I don’t know that he says so specifically, but he implies that a compensating mutation must occur at the same time, a double mutation. He then goes on to argue that if two double mutations are required at the same time, this cannot happen in the lifetime of the universe.
I think his mathematics is correct. At least Larry Moran seems to think the math is okay. What seems to be wrong is the biology.

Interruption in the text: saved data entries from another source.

(* ===== verification/Worker.v ===== *)
(** * Worker: the execution of a job

    [src/worker/job.rs] with [src/worker/autonomous_recovery.rs], [src/context/fallback.rs],
    [ensure_ends_with_user_message] of [src/util.rs] and the messages of [src/tools/autonomy.rs].  A worker takes a job
    from the scheduler, lets the model plan, executes the plan and then runs the agentic loop with its own delegate;
    its tools run without questions, within the approval context of the job.

    The handlers are computations of the monad [St] over [WorkerState].  What the worker shares with other tasks
    (the contexts and memories of jobs, the tools, the hooks, the rate limiter and the channel of messages) is
    [WorkerShared]; the other tasks act on it before every access ([we_others]).  The writes that are spawned
    and forgotten are the log [ws_db]. *)

From Stdlib Require Import Ascii.
From stdpp Require Import pretty.
From S2P Require Import Prelude Text TextSearch Effects F64 JobState JobMemory ContextManager Hooks RateLimiter Provider.
From S2P Require Import Session ReplyText Prompts Reasoning AgenticLoop LeakDetector Sanitizer Validator SafetyLayer.
From S2P Require Import ToolParams Redaction ToolExec ChatText Dispatcher.

(** ** Malformed answers: [autonomous_recovery.rs] *)

Definition EMPTY_TOOL_COMPLETION_NUDGE : string :=
  str_join nl_str ["Your previous tool-enabled response was empty or malformed.";
                   "If you need to use a tool, call it now with valid arguments.";
                   "Otherwise, provide a real status update about work already completed."].

Definition FORCE_TEXT_RECOVERY_PROMPT : string :=
  str_join nl_str ["Your previous tool-enabled responses were empty or malformed.";
                   "Do not call any more tools in the next reply.";
                   "Instead, provide a concise final status based only on work already completed.";
                   "If the job is complete, say so explicitly. If not, explain what blocked you."].

Definition EMPTY_TOOL_COMPLETION_FAILURE : string :=
  "the selected model repeatedly returned empty or malformed tool-completion responses and is not reliable for autonomous tool use.".

Record RecoveryState : Type := mkRecovery {
  empty_completions : Z;
  text_pending : bool;
  text_active : bool
}.

Definition recovery_default : RecoveryState := mkRecovery 0 false false.

Inductive RecoveryAction : Type := RContinue | ToolModeNudge | ForceTextRecovery | RFail.

Definition begin_iteration (r : RecoveryState) : bool * RecoveryState :=
  if text_pending r then (true, mkRecovery (empty_completions r) false true) else (text_active r, r).

Definition on_text_response (m : ResponseMetadata) (text : string) (r : RecoveryState) : RecoveryAction * RecoveryState :=
  match anomaly m with
  | Some EmptyToolCompletion =>
      let n := Z.min u64_max (empty_completions r + 1) in
      if (n =? 1)%Z then (ToolModeNudge, mkRecovery n (text_pending r) false)
      else if (n =? 2)%Z then (ForceTextRecovery, mkRecovery n true false)
      else (RFail, mkRecovery n (text_pending r) false)
  | a =>
      if match a with Some EmptyTextResponse => text_active r | _ => false end
      then (RFail, mkRecovery (empty_completions r) (text_pending r) false)
      else if negb (str_is_empty (trim text)) then (RContinue, recovery_default)
      else (RContinue, r)
  end.

Definition on_valid_tool_call (_ : RecoveryState) : RecoveryState := recovery_default.

(** ** Tools of autonomous work: [autonomy.rs] *)

Definition AUTONOMOUS_TOOL_DENYLIST : list string :=
  ["routine_create"; "routine_update"; "routine_delete"; "routine_fire"; "event_emit"; "create_job"; "job_prompt";
   "restart"; "tool_install"; "tool_auth"; "tool_activate"; "tool_remove"; "tool_upgrade"; "skill_install";
   "skill_remove"; "secret_list"; "secret_delete"].

Definition is_autonomous_tool_denylisted (nm : string) : bool := bool_decide (nm ∈ AUTONOMOUS_TOOL_DENYLIST).

Definition autonomous_unavailable_message (nm owner : string) : string :=
  if is_autonomous_tool_denylisted nm then cat ["Tool '"; nm; "' is not available in autonomous jobs or routines"]
  else cat ["Tool '"; nm; "' is not currently available for owner '"; owner; "'"].

Definition autonomous_unavailable_error (nm owner : string) : ToolError :=
  AutonomousUnavailable nm (autonomous_unavailable_message nm owner).

(** [active] is the owner of the extension manager with the names of its active tools. *)
Definition autonomous_allowed_tool_names {C} (r : ToolRegistry C) (active : option (string * list string)) (owner : string)
    : gset string :=
  let keep (s : gset string) := base.filter (fun nm => is_autonomous_tool_denylisted nm = false) s in
  keep (builtin_names r) ∪
  match active with
  | Some (o, names) => if (o =? owner)%string then keep (list_to_set names) else ∅
  | None => ∅
  end.

(** ** Messages and events *)

Inductive WorkerMessage : Type := Start | Stop | Ping | UserMessage (content : string).

Definition ensure_ends_with_user_message (ms : list ChatMessage) : list ChatMessage :=
  match last ms with
  | Some m => if decide (role m = User) then ms else ms ++ [user "Continue."]
  | None => ms ++ [user "Continue."]
  end.

Record PlannedAction : Type := mkPlanned {
  pl_tool_name : string;
  pl_parameters : Json;
  pl_reasoning : string;
  pl_expected_outcome : string
}.

Record ActionPlan : Type := mkPlan {
  goal : string;
  plan_actions : list PlannedAction;
  plan_estimated_cost : option f64;
  plan_estimated_time_secs : option Z;
  confidence : f64
}.

Inductive AppEvent : Type :=
| JobMessage (job role content : string)
| JobToolUse (job tool : string) (input : Json)
| JobToolResult (job tool output : string)
| JobStatusEvent (job message : string)
| JobResult (job status : string) (session_id : option string) (fallback_deliverable : option Json)
| JobReasoning (job narrative : string) (decisions : list ToolDecision).

Definition text_field (key dflt : string) (data : Json) : string := default dflt (json_get key data ≫= as_str).

Definition decision_of_json (d : Json) : option ToolDecision :=
  match json_get "tool_name" d ≫= as_str, json_get "rationale" d ≫= as_str with
  | Some t, Some r => Some (mkDecision t r)
  | _, _ => None
  end.

Definition decisions_from_json (v : option Json) : list ToolDecision :=
  match v with Some (JArray l) => omap decision_of_json l | _ => [] end.

(** What is broadcast for an event. *)
Definition app_event (job event_type : string) (data : Json) : option AppEvent :=
  if (event_type =? "message")%string then
    Some (JobMessage job (text_field "role" "assistant" data) (text_field "content" "" data))
  else if (event_type =? "tool_use")%string then
    Some (JobToolUse job (text_field "tool_name" "unknown" data) (default JNull (json_get "input" data)))
  else if (event_type =? "tool_result")%string then
    Some (JobToolResult job (text_field "tool_name" "unknown" data) (text_field "output" "" data))
  else if (event_type =? "status")%string then Some (JobStatusEvent job (text_field "message" "" data))
  else if (event_type =? "result")%string then
    Some (JobResult job (text_field "status" "completed" data) (json_get "session_id" data ≫= as_str)
            (json_get "fallback_deliverable" data))
  else if (event_type =? "reasoning")%string then
    Some (JobReasoning job (text_field "narrative" "" data) (decisions_from_json (json_get "decisions" data)))
  else None.

(** ** What is left of a failed job: [fallback.rs] *)

Definition truncate_str (s : string) (max_len : nat) : string := str_to (floor_char_boundary s max_len) s.

Record LastAction : Type := mkLast { la_tool_name : string; la_output_preview : string; la_success : bool }.
Record ActionStats : Type := mkStats { st_total : Z; st_successful : Z; st_failed : Z }.

Record FallbackDeliverable : Type := mkFallback {
  fb_partial : bool;
  fb_failure_reason : string;
  fb_last_action : option LastAction;
  fb_action_stats : ActionStats;
  fb_tokens_used : Z;
  fb_cost : string;
  fb_elapsed_secs : f64;
  fb_repair_attempts : Z
}.

Section fallback.
  Context `{Decimal}.
  Variable json_to_string : Json -> string.
  Variable dec_to_string : dec -> string.
  Variable print_f64 : f64 -> string.

Definition last_action_of (a : ActionRecord) : LastAction :=
  let text :=
    match ar_output_sanitized a with
    | Some (JString s) => s
    | Some v => json_to_string v
    | None => default "" (ar_error a)
    end in
  mkLast (ar_tool_name a) (truncate_str text 200) (ar_success a).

First of all, no one else seems to agree that simultaneous mutations are required. They do not agree with his example. Specifically, Malaria seems capable of acquiring double drug immunity in just a few years. This would, in Behe’s universe, require a triple mutation, one of which is detrimental by itself. What seems to be biologically wrong is Behe’s assertion that all three must occur simultaneously.
He seems to have made the same incorrect assumption with regard to AIDS.
Several things are interesting about Behe. One is that he accepts common descent. He also assumes that most evolution proceeds pretty much as mainstream biologists think it does. He has to work pretty hard to find apparent roadblocks. For example, he does not have anything to say about chromosome fusion.
It seems a bit odd that he sees evidence of an interfering designer in the evolution of pathogens. But I guess the attributes and motives of the Designer are a matter of taste.